◆ INSTRUCTIONS FOR THE TASK
The output is the lines below from the one with "if is_blank turn_id" through the one with "ft_target_turn_id : string;", both included, printed exactly and with no other line.
....
(* ===== verification/Delivery.v ===== *)
(** * Telegram delivery ([modules/telegram/delivery.rs])

    Replies leave as chunks.  Every send is a row of [channel_deliveries] that says
    what is known of it; messages of a turn are rows of [telegram_turn_messages]
    with a render version; the target of a revoke or redo is frozen in
    [telegram_turn_targets].  A method is a function on a world: the tables, the
    coordinator of [DeliveryQueue], the clock, the requests made so far and the
    answers Telegram will give; it also keeps the tables after every statement, so
    that a call cut off between two of them can be spoken of.  SHA-256, the clock's
    text form, fresh ids and the RFC 3339 form of a retry time are parameters; sleeps
    between chunks are left out; a call that never returns yields [None].  Calls run
    one after the other here; two that overlap are not interleaved. *)

From S2P Require Import Prelude Text Errors StDomain OperationStore Redaction TelegramText DeliveryQueue TelegramInbox.
From stdpp Require Import pretty.
From Stdlib Require Import Lia.

(** ** Turns *)

Record TurnScope := MkTurnScope {
  ts_account_id : string;
  ts_internal_bot_id : string;
  ts_numeric_bot_id : Z;
  ts_chat_id : Z;
  ts_locator_hash : string;
}.

#[export] Instance TurnScope_eq_dec : EqDecision TurnScope.
Proof. solve_decision. Defined.

(** [len() == 64], hexadecimal digits, lower case. *)
Definition is_hex_digit (a : Ascii.ascii) : bool :=
  is_ascii_digit a || in_range 97 102 a || in_range 65 70 a.
Definition is_lower_sha256 (s : string) : bool :=
  all_bytes is_hex_digit s && (String.length s =? 64) && (s =?= to_ascii_lowercase s).

Definition TurnScope_new (account_id internal_bot_id : string) (numeric_bot_id chat_id : Z) (locator_hash : string)
  : result TurnScope AppError :=
  if is_blank account_id || is_blank internal_bot_id || (numeric_bot_id <=? 0)%Z || (chat_id =? 0)%Z
     || negb (is_lower_sha256 locator_hash)
  then Err (bad_request "TELEGRAM_TURN_SCOPE_INVALID" "Telegram turn scope is incomplete or invalid")
  else Ok (MkTurnScope account_id internal_bot_id numeric_bot_id chat_id locator_hash).

Record TurnMetadata := MkTurnMetadata { md_scope : TurnScope; md_turn_id : string; md_operation_id : string }.

Definition TurnMetadata_new_scoped (scope : TurnScope) (turn_id operation_id : string) : result TurnMetadata AppError :=
  if is_blank turn_id || is_blank operation_id
  then Err (bad_request "TELEGRAM_TURN_ID_INVALID" "Telegram turn and operation IDs are required")
  else Ok (MkTurnMetadata scope turn_id operation_id).

Record FrozenTurnTarget := MkFrozenTurnTarget {
  ft_operation_id : string;
  ft_scope : TurnScope;
  ft_target_turn_id : string;
  ft_tail_fingerprint : string;
  ft_target_revision : Z;
  ft_old_message_ids : list Z;
  ft_status : string;
}.

Record RevokeEffectResult := MkRevokeEffectResult {
  edited_tombstone_message_id : option Z;
  deleted_extra_message_ids : list Z;
  failed_message_ids : list Z;
}.

(** ** Tables *)

(** The values written to [channel_deliveries.status]. *)
Inductive DeliveryStatus : Set := DPending | DSending | DSent | DRetryPending | DUnknown | DFailed.

#[export] Instance DeliveryStatus_eq_dec : EqDecision DeliveryStatus.
Proof. solve_decision. Defined.

Record DeliveryRow := MkDeliveryRow {
  d_bot_id : string;
  d_chat_id : Z;
  d_external_message_id : option Z;
  d_message_kind : string;
  d_turn_id : option string;
  d_generation_run_id : option string;
  d_attempt_count : Z;
  d_status : DeliveryStatus;
  d_last_error : option string;
  d_next_attempt_at : option string;
  d_attempt_token : option string;
  d_terminal_at : option string;
  d_terminal_evidence : option Z;  (* the replaced message *)
  d_created_at : string;
  d_updated_at : string;
}.

Record TurnMessageRow := MkTurnMessageRow {
  tm_scope : TurnScope;
  tm_turn_id : string;
  tm_operation_id : string;
  tm_chunk_index : Z;
  tm_message_id : Z;
  tm_content_hash : string;
  tm_render_version : Z;
  tm_status : string;
  tm_lifecycle : string;
  tm_terminal_at : option string;
  tm_created_at : string;
  tm_updated_at : string;
}.

(** The message ids of a target are stored as a JSON array of integers. *)
Record TargetRow := MkTargetRow {
  tt_scope : TurnScope;
  tt_target_turn_id : string;
  tt_tail_fingerprint : string;
  tt_target_revision : Z;
  tt_old_message_ids : list Z;
  tt_status : string;
  tt_created_at : string;
  tt_updated_at : string;
}.

Record Tables := MkTables {
  channel_deliveries : gmap string DeliveryRow;
  telegram_turn_messages : gmap Z TurnMessageRow;
  last_turn_message : Z;                          (* AUTOINCREMENT *)
  telegram_turn_targets : gmap string TargetRow;
  delivery_bots : gset string;                    (* keys of [telegram_bots] *)
  delivery_operations : gset string;              (* keys of [bridge_operations] *)
}.

Definition set_deliveries (f : gmap string DeliveryRow -> gmap string DeliveryRow) (t : Tables) : Tables :=
  MkTables (f (channel_deliveries t)) (telegram_turn_messages t) (last_turn_message t) (telegram_turn_targets t)
    (delivery_bots t) (delivery_operations t).
Definition set_messages (f : gmap Z TurnMessageRow -> gmap Z TurnMessageRow) (t : Tables) : Tables :=
  MkTables (channel_deliveries t) (f (telegram_turn_messages t)) (last_turn_message t) (telegram_turn_targets t)
    (delivery_bots t) (delivery_operations t).
Definition set_targets (f : gmap string TargetRow -> gmap string TargetRow) (t : Tables) : Tables :=
  MkTables (channel_deliveries t) (telegram_turn_messages t) (last_turn_message t) (f (telegram_turn_targets t))
    (delivery_bots t) (delivery_operations t).

(** ** The world of a delivery *)

(** What comes back for a request. *)
Inductive RawReply :=
| SendFailed
| NotJson (detail : string)
| Reply (status : Z) (payload : Value).

Record Request := MkRequest { rq_method : string; rq_body : Value; rq_at : Z }.

Record World := MkWorld {
  w_tables : Tables;
  w_queue : DeliveryCoordinator;
  w_clock : Z;
  w_requests : list Request;  (* in order *)
  w_replies : list RawReply;  (* of the requests to come; none left: no answer *)
  w_ids : nat;                (* fresh ids drawn *)
  w_past : list Tables;       (* the tables after each statement or transaction, in order *)
}.

Definition set_tables (f : Tables -> Tables) (w : World) : World :=
  MkWorld (f (w_tables w)) (w_queue w) (w_clock w) (w_requests w) (w_replies w) (w_ids w) (w_past w ++ [f (w_tables w)]).
Definition set_queue (f : DeliveryCoordinator -> DeliveryCoordinator) (w : World) : World :=
  MkWorld (w_tables w) (f (w_queue w)) (w_clock w) (w_requests w) (w_replies w) (w_ids w) (w_past w).

(** Methods: state passing with early return. *)
Definition M (A : Type) : Type := World -> World * option (result A AppError).

Definition ok_m {A} (a : A) : M A := λ w, (w, Some (Ok a)).
Definition err_m {A} (e : AppError) : M A := λ w, (w, Some (Err e)).
Definition hang_m {A} : M A := λ w, (w, None).
Definition lift_m {A} (r : result A AppError) : M A := λ w, (w, Some r).

(** Run [m] and go on with its result, error or not. *)
Definition mresult {A B} (m : M A) (k : result A AppError -> M B) : M B :=
  λ w, match m w with (w, Some r) => k r w | (w, None) => (w, None) end.

Definition mbind_ {A B} (m : M A) (k : A -> M B) : M B :=
  mresult m (λ r, match r with Ok a => k a | Err e => err_m e end).

Notation "'let!' x ':=' m 'in' k" := (mbind_ m (λ x, k))
  (at level 10, x pattern, m at level 200, k at level 200) : bridge_scope.

(** ** The client *)

Record TelegramDelivery := MkTelegramDelivery {
  td_bot_id : string;
  td_numeric_bot_id : Z;
  td_chat_id : Z;
  td_policy : StreamPolicy;
}.

(** The part of [new_with_coordinator] that computes. *)
Definition TelegramDelivery_new (bot_id : string) (numeric_bot_id chat_id : Z)
    (stream_min_interval_ms stream_min_delta_chars stream_first_render_chars stream_chunk_size : Z) : TelegramDelivery :=
  MkTelegramDelivery bot_id numeric_bot_id chat_id
    (MkStreamPolicy (Z.max stream_min_interval_ms 0) (Z.to_nat (Z.max stream_min_delta_chars 1))
       (Z.to_nat (Z.max stream_first_render_chars 1)) (Z.to_nat (Z.min (Z.max stream_chunk_size 1) 4000))).

(** [u64::try_from(i64)], [i64::try_from(u64)] and [checked_add(1)] on revisions. *)
Definition revision_invalid (e : string -> string -> AppError) : AppError :=
  e "TELEGRAM_TURN_REVISION_INVALID" "Telegram turn revision is invalid".
Definition next_revision_of (revision : Z) : result Z AppError :=
  if (revision + 1 <? 2 ^ 64)%Z then Ok (revision + 1)%Z
  else Err (conflict "TELEGRAM_TURN_REVISION_INVALID" "Telegram turn revision overflow").

Definition stale_delivery (message : string) : AppError := conflict "TELEGRAM_DELIVERY_STATE_STALE" message.
Definition stale_ledger (message : string) : AppError := conflict "TELEGRAM_TURN_LEDGER_STALE" message.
....
◆ WRITTEN ANSWER
  if is_blank turn_id || is_blank operation_id
  then Err (bad_request "TELEGRAM_TURN_ID_INVALID" "Telegram turn and operation IDs are required")
  else Ok (MkTurnMetadata scope turn_id operation_id).

Record FrozenTurnTarget := MkFrozenTurnTarget {
  ft_operation_id : string;
  ft_scope : TurnScope;
  ft_target_turn_id : string;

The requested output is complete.